More than a year after President Obama signed a landmark food-safety bill, the key provisions are hung up at a unit of the White House that is in charge of reviewing proposed policy changes.

The delay at the Office of Management and Budget baffles consumer advocates and industry groups, which joined forces to lobby for passage of the legislation and press for its funding. The united front by this unusual alliance — and the president’s enthusiastic endorsement of the legislation in the past — makes the hold-up especially puzzling.

In recent letters to the administration, nearly half a dozen groups expressed frustration with the OMB.

“There’s no explanation for the hold-up,” said Erik Olson, director of food programs at the Pew Health Group, which co-wrote one of the letters with the Grocery Manufacturers Association. “Until this new package of safeguards is put into place, all the promise of the new food-safety law will not be met.”

OMB officials say the duration of this review is not unusual given the complexity of the regulations. “The administration is working as expeditiously as possible to implement this legislation we fought so hard for,” said Moira Mack, an OMB spokeswoman.

Obama signed the legislation in January 2011 after a string of food-borne outbreaks shook consumer confidence in the nation’s food supply. On many occasions, he has highlighted food safety as a top priority for his administration, which came in just as an deadly outbreak erupted involving salmonella-contaminated peanuts and peanut butter.

In March 2009, Obama declared that “food safety is something I take seriously, not just as your president but as a parent,” and set up an inter-agency group to advise him on how to revamp food-safety regulations that had not been updated since 1938. The group’s key recommendations were rolled into the new law.

That law empowers the Food and Drug Administration to prevent food-borne illnesses instead of simply reacting to them. Its provisions require produce farmers, food-processing facilities and animal-food plants to adopt strategies that would help them spot and combat food-safety hazards.
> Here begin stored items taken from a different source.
(** A permanent identifier, a principal name with a long value, a host name and an address. *)
Definition sansS : SANs :=
  mkSANs [mkOtherName [1; 3; 6; 1; 5; 5; 7; 8; 3] (tlv 0x30 (tlv 12 (bs "UDID-1"))); mkOtherName [1; 3; 6; 1; 4; 1; 311; 20; 2; 3] (tlv 12 (replicate 300 65))]
    [bs "mdm.example"] [] [replicate 10 0 ++ [255; 255; 10; 0; 0; 1]] [Some (bs "urn:x")].
Definition extS : Extension := Eval vm_compute in match SANExtension sansS true with Ok (Some e) => e | _ => mkExt [] false [] end.
Example extS_head : take 4 (x_Value extS) = [0x30; 0x82; 1; 118] ∧ drop (length (x_Value extS) - 13) (x_Value extS) = [0x87; 4; 10; 0; 0; 1; 0x86; 5; 117; 114; 110; 58; 120].
Proof. split; vm_compute; reflexivity. Qed.
Lemma SAN_roundtrip_witness : ParseOtherNames (Some [mkExt [2; 5; 29; 15] true [3]; extS]) = Ok (OtherNames sansS).
Proof.
  refine (proj2 (SAN_roundtrip sansS true extS [mkExt [2; 5; 29; 15] true [3]] [] _ _ _ _)).
  - repeat constructor; do 3 eexists; (split; [reflexivity|]); unfold max_int32; repeat split; try lia; repeat constructor; lia.
  - vm_compute. reflexivity.
  - vm_compute. reflexivity.
  - repeat constructor. discriminate.
Defined.

(** [x509.KeyUsage], the bits the code names. *)
Definition KeyUsageDigitalSignature : Z := 1.
Definition KeyUsageKeyEncipherment : Z := 4.
Definition KeyUsageCertSign : Z := 32.
Definition KeyUsageCRLSign : Z := 64.
(** [pkix.Name]: the common name and the other attributes; [ToRDNSequence] is empty when it
    has none. *)
Record Name := mkName { CommonName : bytes; n_Others : list bytes }.
Definition Name_empty (n : Name) : bool := bool_decide (CommonName n = []) && bool_decide (n_Others n = []).

(** What the code reads of an [x509.CertificateRequest]; [cr_Signed] is [CheckSignature]. *)
Record CertificateRequest := mkRequest {
  cr_Raw : bytes; cr_SPKI : bytes; cr_Subject : Name; cr_PublicKey : PublicKey; cr_Signed : bool;
  cr_DNSNames : list bytes; cr_EmailAddresses : list bytes; cr_IPAddresses : list bytes; cr_URIs : list (option bytes) }.
(** And of an [x509.Certificate]. *)
Record Cert := mkCert {
  ct_Raw : bytes; ct_Serial : Z; ct_IsCA : bool; ct_BasicConstraintsValid : bool; ct_KeyUsage : Z; ct_PublicKey : PublicKey;
  ct_NotBefore : Time; ct_NotAfter : Time }.
(** The template of [x509.CreateCertificate]. *)
Record Template := mkTemplate {
  tp_Serial : Z; tp_Subject : Name; tp_NotBefore : Time; tp_NotAfter : Time; tp_KeyUsage : Z; tp_ExtKeyUsage : list Z; tp_BasicConstraintsValid : bool;
  tp_CRL : list bytes; tp_OCSP : list bytes; tp_Extra : list Extension; tp_SANs : SANs }.

(* @src devicemanagement/pki/ca/ca.go 74-86 KeyKind *)
Inductive KeyKind := KeyRSA2048 | KeyRSA3072 | KeyRSA4096 | KeyECP256 | KeyECP384 | KeyECP521.
#[export] Instance KeyKind_eq_dec : EqDecision KeyKind.
Proof. solve_decision. Defined.
(* @src devicemanagement/pki/ca/ca.go - Policy *)
Record Policy := mkPolicy {
  Validity : Z; NotAfter : Time; Backdate : Z; KeyUsage : Z; ExtKeyUsage : list Z; AllowSANs : bool; MinRSABits : Z; Subject : option Name;
  p_OtherNames : list OtherName; AllowedKeys : list KeyKind; CRLDistributionPoints : list bytes; OCSPServer : list bytes }.
Definition no_policy : Policy := mkPolicy 0 0 0 0 [] false 0 None [] [] [] [].

(* @src devicemanagement/pki/ca/ca.go - KindOf *)
Definition KindOf (pub : PublicKey) : option KeyKind :=
  match pub with
  | RSA N _ =>
      if BitLen N =? 2048 then Some KeyRSA2048
      else if BitLen N =? 3072 then Some KeyRSA3072
      else if BitLen N =? 4096 then Some KeyRSA4096 else None
  | ECDSA P256 _ => Some KeyECP256
  | ECDSA P384 _ => Some KeyECP384
  | ECDSA P521 _ => Some KeyECP521
  | _ => None
  end.
Definition second : Z := 10 ^ 9.
(* @src devicemanagement/pki/ca/ca.go - Policy.withDefaults *)
Definition withDefaults (p : Policy) : Policy :=
  mkPolicy (if Validity p =? 0 then 365 * 24 * 3600 * second else Validity p) (NotAfter p) (if Backdate p =? 0 then 300 * second else Backdate p) (KeyUsage p)
    (match ExtKeyUsage p with [] => [2] | l => l end) (AllowSANs p) (if MinRSABits p =? 0 then 2048 else MinRSABits p) (Subject p) (p_OtherNames p) (AllowedKeys p)
    (CRLDistributionPoints p) (OCSPServer p).

(* @src devicemanagement/pki/ca/ca.go - validateCSR *)
Definition validateCSR (csr : option CertificateRequest) (p : Policy) : result ca_err Z :=
  match csr with
  | None => Err ErrCSR
  | Some csr =>
      _ ← reject (negb (cr_Signed csr)) ErrCSR;
      let p := withDefaults p in
      keyUsage ← match cr_PublicKey csr with
        | RSA N _ =>
            _ ← reject (BitLen N <? MinRSABits p) ErrPolicy;
            Ok (if KeyUsage p =? 0 then Z.lor KeyUsageDigitalSignature KeyUsageKeyEncipherment else KeyUsage p)
        | ECDSA _ _ => Ok (if KeyUsage p =? 0 then KeyUsageDigitalSignature else KeyUsage p)
        | OtherKey _ => Err ErrPolicy
        end;
      _ ← reject (bool_decide (AllowedKeys p ≠ []) && match KindOf (cr_PublicKey csr) with Some kind => bool_decide (kind ∉ AllowedKeys p) | None => true end) ErrPolicy;
      _ ← reject (negb (AllowSANs p) && (bool_decide (cr_DNSNames csr ≠ []) || bool_decide (cr_EmailAddresses csr ≠ []) || bool_decide (cr_IPAddresses csr ≠ [])
                  || bool_decide (cr_URIs csr ≠ []))) ErrPolicy;
      Ok keyUsage
  end.
(* @src devicemanagement/pki/ca/ca.go - ValidateCSR *)
Definition ValidateCSR (csr : option CertificateRequest) (p : Policy) : result ca_err unit := _ ← validateCSR csr p; Ok tt.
It also mandates that food imported into this country meet the same safety standards as food produced domestically.

To put these provisions in place, the OMB must approve draft rules, which are then submitted to the public for comment before being finalized. An executive order gives the OMB 90 days to review proposed regulations. The rule on imports was supposed to be finalized by Jan. 4 and the produce proposal was to be submitted for public comment by then. The others are supposed to be finalized by July 4.

It is possible for the OMB to extend its reviews and that often happens. The food-safety rules have remained at the office since late last year.
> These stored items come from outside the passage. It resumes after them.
(* ===== verification/ScepChallenge.v ===== *)
(** * SCEP challenges: [pki/scep/challenge.go]

    The passwords a device presents in its request: a shared secret, single-use challenges
    kept in memory, and challenges that carry their own expiry under HMAC-SHA256, which is
    computed here. The random source is a draw given to the operation. *)
From S2P Require Import Prelude GoStrings Sha256 Base64 Jose Ca.

(** ** HMAC-SHA256 (crypto/hmac, FIPS 198-1) *)

Definition hmac_sha256 (key msg : bytes) : bytes :=
  let k := if (64 <? length key)%nat then Sum256 key else key in
  let k := k ++ replicate (64 - length k) 0 in
  Sum256 ((Z.lxor 0x5c <$> k) ++ Sum256 ((Z.lxor 0x36 <$> k) ++ msg)).
(** RFC 4231, test case 2. *)
Example hmac_rfc4231 : hex_EncodeToString (hmac_sha256 (bs "Jefe") (bs "what do ya want for nothing?")) =
  bs "5bdcc146bf60754e6a042426089575c75a003f089d2739839dec58b964ec3843".
Proof. vm_compute. reflexivity. Qed.

(** [strings.Cut] at a byte, and [fmt.Sscanf] of one integer: spaces but no line break, a
    sign, digits; what follows is ignored. *)
Definition Cut (sep : Z) (s : bytes) : option (bytes * bytes) :=
  match span (λ c, negb (c =? sep)) s with (before, _ :: after) => Some (before, after) | (_, []) => None end.
Fixpoint skip_space (fuel : nat) (s : bytes) : option bytes :=
  match fuel with
  | O => Some s
  | S fuel => match s with 10 :: _ => None | _ => match strip_first space_encodings s with Some s => skip_space fuel s | None => Some s end end
  end.
Definition Sscanf_d (s : bytes) : option Z :=
  match skip_space (length s) s with
  | None => None
  | Some s =>
      let '(sign, s) := match s with 45 :: s => ([45], s) | 43 :: s => ([43], s) | _ => ([], s) end in
      atoi (sign ++ (span is_digit s).1)
  end.

(** ** Errors *)

(* @src devicemanagement/pki/scep/challenge.go 29-29 ErrChallenge *)
Inductive challenge_err := ErrChallenge.

(* @src devicemanagement/pki/scep/challenge.go - StaticChallenge.Verify *)
Definition Static_Verify (s password : bytes) : result challenge_err unit :=
  reject (bool_decide (s = []) || bool_decide (s ≠ password)) ErrChallenge.
(* @src devicemanagement/pki/scep/challenge.go - RenewalOnly.Verify *)
Definition RenewalOnly_Verify (password : bytes) (csr : option CertificateRequest) : result challenge_err unit := Err ErrChallenge.

(** ** Single-use challenges *)

(* @src devicemanagement/pki/scep/challenge.go - OneTimeChallenges *)
Record OneTimeChallenges := mkOneTime { ttl : Z; live : gmap bytes Time }.
(* @src devicemanagement/pki/scep/challenge.go - NewOneTimeChallenges *)
Definition NewOneTimeChallenges (ttl : Z) : OneTimeChallenges := mkOneTime (if ttl <=? 0 then 3600 * second else ttl) ∅.
(* @src devicemanagement/pki/scep/challenge.go - OneTimeChallenges.Issue *)
Definition OneTime_Issue (o : OneTimeChallenges) (draw : bytes) (now : Time) : bytes * OneTimeChallenges :=
  let c := b64_encode draw in
  (c, mkOneTime (ttl o) (<[c := now + ttl o]> (filter (λ '(_, exp), ¬ exp < now) (live o)))).
(* @src devicemanagement/pki/scep/challenge.go - OneTimeChallenges.Verify *)
Definition OneTime_Verify (o : OneTimeChallenges) (password : bytes) (now : Time) : result challenge_err unit * OneTimeChallenges :=
  match live o !! password with
  | None => (Err ErrChallenge, o)
  | Some exp => (reject (exp <? now) ErrChallenge, mkOneTime (ttl o) (delete password (live o)))
  end.
(* @src devicemanagement/pki/scep/challenge.go - OneTimeChallenges.Live *)
Definition OneTime_Live (o : OneTimeChallenges) : nat := size (live o).

(** ** Challenges under a message authentication code *)

(* @src devicemanagement/pki/scep/challenge.go - HMACChallenge *)
Record HMACChallenge := mkHMAC { h_key : bytes; h_ttl : Z }.
(* @src devicemanagement/pki/scep/challenge.go - NewHMACChallenge *)
Definition NewHMACChallenge (key : bytes) (ttl : Z) : option HMACChallenge :=
  if (length key <? 16)%nat then None else Some (mkHMAC key (if ttl <=? 0 then 3600 * second else ttl)).
(** [time.Time.Unix]. *)
Definition Unix (t : Time) : Z := t / second.
(* @src devicemanagement/pki/scep/challenge.go - HMACChallenge.mac *)
Definition HMAC_mac (h : HMACChallenge) (exp : Z) (cn : bytes) : bytes := hmac_sha256 (h_key h) (put_be 8 (exp mod 2 ^ 64) ++ cn).
(* @src devicemanagement/pki/scep/challenge.go - HMACChallenge.Issue *)
Definition HMAC_Issue (h : HMACChallenge) (now : Time) (commonName : bytes) : bytes :=
  let exp := Unix (now + h_ttl h) in
  itoa exp ++ [46] ++ b64_encode (HMAC_mac h exp commonName).
(* @src devicemanagement/pki/scep/challenge.go - HMACChallenge.Verify *)
Definition HMAC_Verify (h : HMACChallenge) (now : Time) (password : bytes) (csr : option CertificateRequest) : result challenge_err unit :=
  match Cut 46 password, csr with
  | Some (expStr, macStr), Some csr =>
      match Sscanf_d expStr, b64_decode macStr with
      | Some exp, Some got =>
          _ ← reject (bool_decide (got ≠ HMAC_mac h exp (CommonName (cr_Subject csr)))) ErrChallenge;
          reject (exp <? Unix now) ErrChallenge
      | _, _ => Err ErrChallenge
      end
  | _, _ => Err ErrChallenge
  end.

(** ** What the verifiers accept *)

(** A history of the single-use challenges: what was issued and what was presented. *)
Inductive event := Issued (draw : bytes) (now : Time) | Presented (password : bytes) (now : Time).
Definition one_step (o : OneTimeChallenges) (e : event) : OneTimeChallenges :=
  match e with Issued draw now => (OneTime_Issue o draw now).2 | Presented password now => (OneTime_Verify o password now).2 end.
Definition after (ttl : Z) (history : list event) : OneTimeChallenges := foldl one_step (NewOneTimeChallenges ttl) history.
Definition concerns (password : bytes) (e : event) : Prop :=
  match e with Issued draw _ => b64_encode draw = password | Presented p _ => p = password end.
(** No later event takes the challenge that expires at [exp] away: none is about it, and at
    no issue has the clock passed its expiry. *)
Definition untouched (password : bytes) (exp : Time) (e : event) : Prop :=
  ¬ concerns password e ∧ match e with Issued _ now => now ≤ exp | Presented _ _ => True end.

Lemma ttl_after t history : ttl (after t history) = ttl (NewOneTimeChallenges t).
Proof.
  unfold after. induction history as [|e history IH] using rev_ind; [done|]. rewrite foldl_app. cbn [foldl]. destruct e as [d now|p now]; cbn; [exact IH|].
  unfold OneTime_Verify. destruct (live _ !! p); [exact IH|exact IH].
Qed.
Lemma after_snoc t history e : after t (history ++ [e]) = one_step (after t history) e.
Proof. unfold after. by rewrite foldl_app. Qed.
Lemma live_after t password exp history : live (after t history) !! password = Some exp ↔
  ∃ before draw now later, history = before ++ Issued draw now :: later ∧ b64_encode draw = password ∧ exp = now + ttl (NewOneTimeChallenges t) ∧ Forall (untouched password exp) later.
Proof.
  induction history as [|e history IH] using rev_ind.
  { cbn. split; [done|]. intros (b & d & n & l & E & _). by destruct b. }
  rewrite after_snoc. pose proof (ttl_after t history) as Ht.
  assert (Hold : untouched password exp e → (∃ before draw now later, history = before ++ Issued draw now :: later ∧ b64_encode draw = password ∧ exp = now + ttl (NewOneTimeChallenges t) ∧ Forall (untouched password exp) later) →
    ∃ before draw now later, history ++ [e] = before ++ Issued draw now :: later ∧ b64_encode draw = password ∧ exp = now + ttl (NewOneTimeChallenges t) ∧ Forall (untouched password exp) later).
  { intros He (b & d & n & l & -> & Hd & Hx & Hl). exists b, d, n, (l ++ [e]). rewrite <-app_assoc. split_and!; try done. apply Forall_app. split; [done|]. by apply Forall_singleton. }
  assert (Hnew : (∃ before draw now later, history ++ [e] = before ++ Issued draw now :: later ∧ b64_encode draw = password ∧ exp = now + ttl (NewOneTimeChallenges t) ∧ Forall (untouched password exp) later) →
    (∃ draw now, e = Issued draw now ∧ b64_encode draw = password ∧ exp = now + ttl (NewOneTimeChallenges t)) ∨
    (untouched password exp e ∧ ∃ before draw now later, history = before ++ Issued draw now :: later ∧ b64_encode draw = password ∧ exp = now + ttl (NewOneTimeChallenges t) ∧ Forall (untouched password exp) later)).
  { intros (b & d & n & l & E & Hd & Hx & Hl). destruct l as [|y l _] using rev_ind.
    - apply app_inj_tail in E as [_ ->]. left. by exists d, n.
    - apply Forall_app in Hl as [Hl [Hy _]%Forall_cons]. rewrite app_comm_cons, app_assoc in E. apply app_inj_tail in E as [-> ->]. right. split; [done|]. by exists b, d, n, l. }
  destruct e as [d now|p now]; cbn [one_step].
  - cbn [OneTime_Issue snd live]. rewrite Ht. destruct (decide (b64_encode d = password)) as [Hd|Hd].
    + rewrite Hd, lookup_insert_eq. split.
      * intros [= <-]. exists history, d, now, []. by split_and!.
      * intros [(d' & n' & [= <- <-] & _ & ->)|[[Hu _] _]]%Hnew; [done|]. by destruct Hu.
    + rewrite lookup_insert_ne by done. rewrite map_lookup_filter_Some. rewrite IH. split.
      * intros [Hh Hle]. apply Hold; [|done]. split; [done|]. lia.
      * intros [(d' & n' & [= <- <-] & Hd' & _)|[[_ Hu] Hh]]%Hnew; [done|]. split; [done|]. cbn in Hu. lia.
  - unfold OneTime_Verify. destruct (decide (p = password)) as [->|Hp].
    + split.
      * destruct (live _ !! password) eqn:E; cbn [snd live]; [by rewrite lookup_delete_eq|by rewrite E].
      * intros [(d' & n' & [=] & _)|[[Hu _] _]]%Hnew. by destruct Hu.
    + assert (live (match live (after t history) !! p with Some exp => (reject (exp <? now) ErrChallenge, mkOneTime (ttl (after t history)) (delete p (live (after t history))))
                    | None => (Err ErrChallenge, after t history) end).2 !! password = live (after t history) !! password) as ->.
      { destruct (live _ !! p); cbn [snd live]; [by rewrite lookup_delete_ne|done]. }
      rewrite IH. split; [by apply Hold|]. intros [(d' & n' & [=] & _)|[_ Hh]]%Hnew. done.
Qed.

(** C16 A challenge lets in one request. After any history of issues and presentations a
    password is accepted exactly when it was issued, its lifetime is not over, and since then
    it was neither presented nor swept; so a challenge that was presented once, with whatever
    outcome, is never accepted again. *)
Theorem one_time_exact t history password now :
  (OneTime_Verify (after t history) password now).1 = Ok tt ↔
  ∃ before draw issued later, history = before ++ Issued draw issued :: later ∧ b64_encode draw = password ∧
    now ≤ issued + ttl (NewOneTimeChallenges t) ∧ Forall (untouched password (issued + ttl (NewOneTimeChallenges t))) later.
Proof.
  unfold OneTime_Verify. split.
  - destruct (live _ !! password) as [exp|] eqn:E; [|done]. cbn. intros H. apply reject_Ok_inv, Z.ltb_ge in H. apply live_after in E as (b & d & n & l & -> & Hd & -> & Hl). exists b, d, n, l. by split_and!.
  - intros (b & d & n & l & Eh & Hd & Hle & Hl). assert (live (after t history) !! password = Some (n + ttl (NewOneTimeChallenges t))) as ->; [|].
    { apply live_after. by exists b, d, n, l. }
    cbn. by rewrite (proj2 (Z.ltb_ge _ _)).
Qed.

Lemma Cut_app sep a b : Forall (λ c, c ≠ sep) a → Cut sep (a ++ sep :: b) = Some (a, b).
Proof.
  intros H. unfold Cut. rewrite span_stop; [done| |cbn; by rewrite Z.eqb_refl].
  apply forallb_forall. intros x Hx%list_elem_of_In. rewrite Forall_forall in H. by apply negb_true_iff, Z.eqb_neq, H.
Qed.
Lemma Sscanf_itoa n : 0 ≤ n ≤ max_int64 → Sscanf_d (itoa n) = Some n.
Proof.
  intros Hn. destruct (itoa_spec n ltac:(lia)) as (Hne & Hd & _). pose proof (atoi_itoa n Hn) as Ha. unfold Sscanf_d.
  assert (Hs : span is_digit (itoa n) = (itoa n, [])) by (rewrite <-(app_nil_r (itoa n)) at 1; by apply span_stop).
  destruct (itoa n) as [|c s] eqn:E; [done|]. assert (48 ≤ c ≤ 57) as Hc by (apply all_digits_Forall, Forall_cons in Hd as [Hc _]; done).
  assert (c = 48 ∨ c = 49 ∨ c = 50 ∨ c = 51 ∨ c = 52 ∨ c = 53 ∨ c = 54 ∨ c = 55 ∨ c = 56 ∨ c = 57) as Hcs by lia. clear E Hne Hd Hc.
  assert (skip_space (length (c :: s)) (c :: s) = Some (c :: s)) as -> by (by destruct_or! Hcs; subst c).
  assert ((match c :: s with 45 :: s => ([45], s) | 43 :: s => ([43], s) | _ => ([], c :: s) end) = ([] : bytes, c :: s)) as -> by (by destruct_or! Hcs; subst c).
  by rewrite Hs.
Qed.
Lemma HMAC_mac_bytes h e cn : Forall is_byte (HMAC_mac h e cn).
Proof. apply Sum256_spec. Qed.

(** A challenge is bound to a subject and to its lifetime: the one issued for a common name
    is accepted for a request exactly when the codes of the two names agree and the expiry it
    carries is not past. In particular it is accepted for its own name until then. *)
Theorem hmac_challenge_exact h issued now cn csr :
  0 ≤ Unix (issued + h_ttl h) ≤ max_int64 →
  HMAC_Verify h now (HMAC_Issue h issued cn) (Some csr) = Ok tt ↔
  HMAC_mac h (Unix (issued + h_ttl h)) (CommonName (cr_Subject csr)) = HMAC_mac h (Unix (issued + h_ttl h)) cn ∧ Unix now ≤ Unix (issued + h_ttl h).
Proof.
  intros He. unfold HMAC_Verify, HMAC_Issue. set (exp := Unix (issued + h_ttl h)) in *. destruct (itoa_spec exp ltac:(lia)) as (_ & Hd & _). cbn [app].
  rewrite Cut_app by (apply all_digits_Forall in Hd; eapply Forall_impl; [exact Hd|]; cbn; lia).
  rewrite Sscanf_itoa, b64_decode_encode by (done || apply HMAC_mac_bytes). split.
  - intros H. go_binds H. apply reject_Ok_inv, Z.ltb_ge in H. bool_hyps. done.
  - intros [-> Hle]. rewrite bool_decide_false by (intros E; by apply E). cbn. by rewrite (proj2 (Z.ltb_ge _ _)).
Qed.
“People have been working hard to get these rules out for public comment as soon as possible,” said Mike Taylor, the FDA’s deputy commissioner for foods. “These are complex, ground-breaking rules and care is needed.”

In the meantime, the industry is in limbo and consumers are at risk, some groups said.

“The lengthy congressional debate over food safety combined with draft regulations that have missed the statutory deadlines create uncertainty and paralysis,” Bryan Silbermann, chief executive of the Produce Marketing Association, wrote in a letter to Obama last month. “It is much more difficult for companies to invest in additional food safety safeguards without knowing what the FDA rules will be.”

Some experts who are tracking the issue say that the OMB’s Office of Information and Regulatory Affairs — run by legal scholar Cass Sunstein — has raised questions about the FDA’s analysis of the provisions’ costs and benefits.

Rena Steinzor, president of the Center for Progressive Reform, said OIRA routinely second-guesses regulators and delays regulation. But usually the delays come at the behest of industry, she said.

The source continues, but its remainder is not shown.